*Entries shown*:
....

(* ===== verification/Cli.v ===== *)
(** * Operator commands: cmd/outrelay-cli/main.go

    Every command from its arguments to its exit status: the flags, what is sent to
    the controller, what the controller does, what is printed.  What the
    network does with an answer or a message of a stream is a [delivery]: it arrives, the
    connection breaks, or nothing ever happens; the commands wait under the deadlines of
    their contexts ([wait]).  [%q], RFC 3339 times in the local zone and the client's
    dialling are arguments ([client]).  Strings are byte strings; the lower-casing and
    trimming of mode words follow Go's Unicode rules as far as a comparison with an ASCII
    word can see them: only the Kelvin sign and the dotted capital I lower to
    ASCII letters. *)

From Stdlib Require Import ZArith Lia Ascii Strings.Byte.
From stdpp Require Import base tactics list strings gmap.
From S2P Require Import Prelude Store Hub Observe Policy AuditLog GoFlag Controller.

Local Open Scope Z_scope.

(** ** Mode words *)
Definition bytes_of (l : list Z) : list byte := map byte_of l.

(** The encodings of the space characters [strings.TrimSpace] removes. *)
Definition space_seqs : list (list byte) :=
  map bytes_of ([[9]; [10]; [11]; [12]; [13]; [32]; [0xC2; 0x85]; [0xC2; 0xA0]; [0xE1; 0x9A; 0x80];
    [0xE2; 0x80; 0xA8]; [0xE2; 0x80; 0xA9]; [0xE2; 0x80; 0xAF]; [0xE2; 0x81; 0x9F]; [0xE3; 0x80; 0x80]] ++
    map (fun i => [0xE2; 0x80; 0x80 + i]) [0; 1; 2; 3; 4; 5; 6; 7; 8; 9; 10]).

Fixpoint strip (p l : list byte) : option (list byte) :=
  match p, l with
  | [], _ => Some l
  | a :: p', b :: l' => if Byte.eqb a b then strip p' l' else None
  | _ :: _, [] => None
  end.

(** Remove one leading space, if there is one. *)
Fixpoint strip_any (ps : list (list byte)) (l : list byte) : option (list byte) :=
  match ps with
  | [] => None
  | p :: ps' => match strip p l with Some r => Some r | None => strip_any ps' l end
  end.

(** Fuel: the length, since every removal shortens the string. *)
Fixpoint trim_left (fuel : nat) (ps : list (list byte)) (l : list byte) : list byte :=
  match fuel with
  | O => l
  | S n => match strip_any ps l with Some r => trim_left n ps r | None => l end
  end.

Definition TrimSpace (l : list byte) : list byte :=
  let l1 := trim_left (length l) space_seqs l in
  rev (trim_left (length l1) (map (@rev byte) space_seqs) (rev l1)).

Definition lower_byte (b : byte) : byte :=
  let v := byte_val b in if (65 <=? v) && (v <=? 90) then byte_of (v + 32) else b.

(** Lower-casing of ASCII letters, the dotted capital I and the Kelvin sign. *)
Fixpoint ToLower (fuel : nat) (l : list byte) : list byte :=
  match fuel with
  | O => l
  | S n =>
    match strip (bytes_of [0xC4; 0xB0]) l, strip (bytes_of [0xE2; 0x84; 0xAA]) l, l with
    | Some r, _, _ => byte_of 105 :: ToLower n r
    | _, Some r, _ => byte_of 107 :: ToLower n r
    | _, _, b :: r => lower_byte b :: ToLower n r
    | _, _, [] => []
    end
  end.
(** * Bathroom pricing engine: a shallow embedding and its properties

    The development follows the Python sources module by module:

    - [Py]: the fragment of Python's dynamic values and builtins the
      engine relies on ([dict.get], iteration, truthiness, [str.lower],
      [round], [max], [repr]);
    - [MaterialDb]: [pricing_logic/material_db.py];
    - [LaborCalc]: [pricing_logic/labor_calc.py];
    - [VatRules]: [pricing_logic/vat_rules.py];
    - [Engine]: [pricing_engine.py].

    Numbers.  Python floats are embedded as exact rationals ([Q]); two
    numbers are the same when they are [Qeq].  [round(x, n)] is rounding to
    the nearest multiple of [10^-n], ties to even, on the exact value.
    Infinities, NaN and binary representation error are outside the model.

    Strings are byte strings; [str.lower] acts on the ASCII letters.

    The world.  The transcript parser calls a remote service: it is a
    function that raises or returns the decoded object.  The clock is read
    as a value handed to the engine and the output directory is a finite
    map from path to stored quote.  The console is an open text stream
    whose encoding extends ASCII: a line of ASCII characters is always
    written, and the stream says whether it can encode any other line. *)

From Stdlib Require Import QArith Qround Qabs Qminmax Lia Lqa Ascii String.
From Stdlib Require Import DecimalString.
From stdpp Require Import gmap strings list.

Set Warnings "-register-all".
Lemma sendCode_echo_witness :
  postWindowOutput (sendCode (str "  (" ++ NL ++ str "1.postln;" ++ NL ++ str ")  ") running)
  = [NL ++ str "-> (..." ++ NL].
Proof.
  destruct (sendCode_echo running 0
              (mkProcess (str "sclang") true false (Some [])) []
              (str "  (" ++ NL ++ str "1.postln;" ++ NL ++ str ")  "))
    as [H _]; [reflexivity | reflexivity | reflexivity | discriminate |].
  exact H.
Defined.

(** *** Starting, stopping, dispatching *)

(** X6. The executable path is never the empty string: it is the setting
    when that is a non-empty string, and [sclang] when the setting is unset
    or empty. *)
Theorem getSclangPath_default (env : Env) :
  getSclangPath env <> []
  /\ (forall p, configuredPath env = Some p -> p <> [] -> getSclangPath env = p)
  /\ (configuredPath env = None \/ configuredPath env = Some [] ->
      getSclangPath env = str "sclang").
Proof.
  unfold getSclangPath. repeat split.
  - destruct (configuredPath env) as [[|c p]|]; discriminate.
  - intros p -> Hp. destruct p; [contradiction | reflexivity].
  - intros [-> | ->]; reflexivity.
Qed.

Lemma getSclangPath_default_witness :
  getSclangPath (mkEnv (str "darwin") (Some (str "/opt/sc/sclang")) (fun _ => None)
            (fun _ => true))
  = str "/opt/sc/sclang".
Proof.
  destruct (getSclangPath_default
              (mkEnv (str "darwin") (Some (str "/opt/sc/sclang")) (fun _ => None)
            (fun _ => true)))
    as (_ & H & _).
  apply H; [reflexivity | discriminate].
Defined.

(** X7. When [spawn] throws, [executeCode] drops the fragment: the failure
    is logged and surfaced once, no process is created, the handle is left
    as it was, no send is scheduled and nothing reaches the post window. *)
Theorem executeCode_spawn_throws
    (env : Env) (c err : jsstring) (st : State) :
  isLive st = false -> spawnThrows env (getSclangPath env) = Some err ->
  heap (executeCode env c st) = heap st
  /\ sclangProcess (executeCode env c st) = sclangProcess st
  /\ timers (executeCode env c st) = timers st
  /\ postWindowOutput (executeCode env c st) = postWindowOutput st
  /\ postWindowShown (executeCode env c st) = postWindowShown st
  /\ errorMessages (executeCode env c st)
     = errorMessages st
       ++ [str "Failed to start sclang. Make sure SuperCollider is installed and sclangPath is configured."]
  /\ sclangOutput (executeCode env c st)
     = sclangOutput st
       ++ [str "[SuperCollider] Starting sclang: " ++ getSclangPath env ++ NL;
           str "[SuperCollider] Failed to start sclang: " ++ err ++ NL].
Proof.
  intros Hlive Hspawn. unfold executeCode, startSclang.
  rewrite Hlive, Hspawn. cbn. rewrite <- !app_assoc. repeat split.
Qed.

Lemma executeCode_spawn_throws_witness :
  heap (executeCode brokenEnv (str "1.postln;") initial) = []
  /\ timers (executeCode brokenEnv (str "1.postln;") initial) = [].
Proof.
  destruct (executeCode_spawn_throws brokenEnv (str "1.postln;")
              (str "TypeError") initial) as (H1 & _ & H3 & _);
    [reflexivity | reflexivity |].
  split; [exact H1 | exact H3].
Defined.

(** X9. With a live handle [stopSclang] calls [kill()] on exactly the
    process the handle refers to (its [killed] flag is set when the signal
    was delivered and stays unset otherwise), clears the handle, logs two
    lines and leaves everything else alone: the other processes, what has
    been written, the post window, the notifications and the pending
    timers. *)
Theorem stopSclang_live (env : Env) (st : State) (h : nat) (p : ChildProcess) :
  sclangProcess st = Some h -> heap st !! h = Some p -> killed p = false ->
  sclangProcess (stopSclang env st) = None
  /\ heap (stopSclang env st) !! h
     = Some (mkProcess (path p) (fallbackToExe p) (killDelivers env h) (stdin p))
  /\ (forall h', h' <> h -> heap (stopSclang env st) !! h' = heap st !! h')
  /\ length (heap (stopSclang env st)) = length (heap st)
  /\ timers (stopSclang env st) = timers st
  /\ postWindowOutput (stopSclang env st) = postWindowOutput st
  /\ errorMessages (stopSclang env st) = errorMessages st
  /\ sclangOutput (stopSclang env st)
     = sclangOutput st ++ [str "[SuperCollider] Stopping sclang..." ++ NL;
                           str "[SuperCollider] sclang stopped" ++ NL].
Proof.
  intros Hh Hp Hk.
  assert (Hlive : isLive st = true).
  { unfold isLive, deref. rewrite Hh, Hp, Hk. reflexivity. }
  unfold stopSclang, kill. rewrite Hh, Hlive.
  destruct (killDelivers env h); cbn; rewrite <- !app_assoc.
  - repeat split.
    + rewrite list_lookup_alter_eq, Hp. reflexivity.
    + intros h' Hne. apply list_lookup_alter_ne. congruence.
    + apply length_alter.
  - repeat split. rewrite Hp. destruct p as [pa fb kd sin]. cbn in Hk |- *.
    rewrite Hk. reflexivity.
Qed.

Lemma stopSclang_live_witness :
  sclangProcess (stopSclang linuxEnv running) = None
  /\ heap (stopSclang linuxEnv running) !! 0%nat
     = Some (mkProcess (str "sclang") true true (Some []))
  /\ heap (stopSclang goneEnv running) !! 0%nat
     = Some (mkProcess (str "sclang") true false (Some [])).
Proof.
  destruct (stopSclang_live linuxEnv running 0
              (mkProcess (str "sclang") true false (Some [])))
    as (H1 & H2 & _); [reflexivity | reflexivity | reflexivity |].
  destruct (stopSclang_live goneEnv running 0
              (mkProcess (str "sclang") true false (Some [])))
    as (_ & H3 & _); [reflexivity | reflexivity | reflexivity |].
  split; [exact H1 | split; [exact H2 | exact H3]].
Defined.

(** X10. Stopping twice is stopping once. *)
Theorem stopSclang_idempotent (env : Env) (st : State) :
  stopSclang env (stopSclang env st) = stopSclang env st.
Proof.
  assert (Hstopped : forall st', isLive st' = false -> stopSclang env st' = st').
  { intros st' H. unfold stopSclang. rewrite H.
    destruct (sclangProcess st'); reflexivity. }
  destruct (isLive st) eqn:Hlive.
  - apply Hstopped. unfold stopSclang.
    destruct (sclangProcess st) as [h|] eqn:Hh.
    + rewrite Hlive. reflexivity.
    + unfold isLive, deref in Hlive. rewrite Hh in Hlive. discriminate.
  - rewrite (Hstopped st Hlive). apply Hstopped, Hlive.
Qed.

(** X11. A send without a handle, or with a handle that has no input stream,
    drops the fragment: the only effect is the notification that the
    interpreter is not running. *)
Theorem sendCode_not_running (c : jsstring) (st : State) :
  (sclangProcess st = None
   \/ exists h p, sclangProcess st = Some h /\ heap st !! h = Some p
                  /\ stdin p = None) ->
  sendCode c st = showErrorMessage (str "sclang is not running") st
  /\ written (sendCode c st) = written st
  /\ postWindowOutput (sendCode c st) = postWindowOutput st
  /\ timers (sendCode c st) = timers st.
Proof.
  intros H.
  assert (E : sendCode c st = showErrorMessage (str "sclang is not running") st).
  { destruct H as [H | (h & p & Hh & Hp & Hin)].
    - apply sendCode_null, H.
    - unfold sendCode, deref. rewrite Hh, Hp, Hin. reflexivity. }
  rewrite E. repeat split.
Qed.

Lemma sendCode_not_running_witness :
  sendCode (str "1.postln;") initial
  = showErrorMessage (str "sclang is not running") initial.
Proof.
  destruct (sendCode_not_running (str "1.postln;") initial) as [H _];
    [left; reflexivity | exact H].
Defined.
(** * Tuya BLE select platform: mapping table, resolver, option adapter, setup

    A shallow embedding of [custom_components/tuya_ble/select.py].

    Python dictionaries are finite maps ([gmap]), Python lists are lists,
    the value returned by [current_option] is a tagged Python object, and
    the effects of [select_option] (the datapoint collection of the device
    and the tasks handed to the event loop) are threaded through a small
    state-and-exception monad. *)

From stdpp Require Import base option list gmap strings.
From Stdlib Require Import ZArith Lia.

Local Open Scope string_scope.
Local Open Scope list_scope.
Local Open Scope Z_scope.

(** ** Python values, exceptions and the list and dict primitives used *)

Module Py.

(** The exceptions the list primitives below can raise. *)
Inductive exn : Set :=
| IndexError
| ValueError.

(** The outcome of evaluating an expression: a value or a raised
    exception. *)
Inductive result (A : Type) : Type :=
| Ok (a : A)
| Raise (e : exn).
Global Arguments Ok {A} a.
Global Arguments Raise {A} e.

(** The objects [current_option] can hand back: [None], a [str] or an
    [int].  Python keeps the three apart ([9 == "9"] is false). *)
Inductive object : Set :=
| None_
| Str (s : string)
| Int (z : Z).

Global Instance object_eq_dec : EqDecision object.
Proof. solve_decision. Defined.

(** [len(l)] as a Python integer. *)
Definition len {A} (l : list A) : Z := Z.of_nat (length l).

(** [x in l] for a list. *)
Definition contains `{EqDecision A} (x : A) (l : list A) : bool :=
  bool_decide (x ∈ l).

(** [l.index(x)]: the position of the first element equal to [x];
    [ValueError] when there is none. *)
Fixpoint index_from `{EqDecision A} (x : A) (l : list A) (i : Z)
  : result Z :=
  match l with
  | [] => Raise ValueError
  | y :: l' => if decide (y = x) then Ok i else index_from x l' (i + 1)
  end.

Definition index `{EqDecision A} (l : list A) (x : A) : result Z :=
  index_from x l 0.

(** [l[i]] for an integer [i]: negative positions count from the end,
    anything outside [-len(l) <= i < len(l)] raises [IndexError]. *)
Definition getitem {A} (l : list A) (i : Z) : result A :=
  let j := if i <? 0 then i + len l else i in
  if (0 <=? j) && (j <? len l) then
    match l !! Z.to_nat j with
    | Some x => Ok x
    | None => Raise IndexError
    end
  else Raise IndexError.

(** A dict display [{k1: v1, k2: v2, ...}]: the items are stored from
    left to right, a later item replaces an earlier one with its key. *)
Definition dict `{Countable K} {V} (items : list (K * V)) : gmap K V :=
  foldl (λ d kv, <[kv.1 := kv.2]> d) ∅ items.

(** [dict.fromkeys(keys, v)]: every key bound to the same object [v]. *)
Definition fromkeys `{Countable K} {V} (keys : list K) (v : V)
  : gmap K V :=
  dict ((λ k, (k, v)) <$> keys).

....

*Required action*: Output, exactly and in full, the lines from the start of the entries above through the line that contains "the controller, what".

*Answer space*:
(* ===== verification/Cli.v ===== *)
(** * Operator commands: cmd/outrelay-cli/main.go

    Every command from its arguments to its exit status: the flags, what is sent to
    the controller, what the controller does, what is printed.  What the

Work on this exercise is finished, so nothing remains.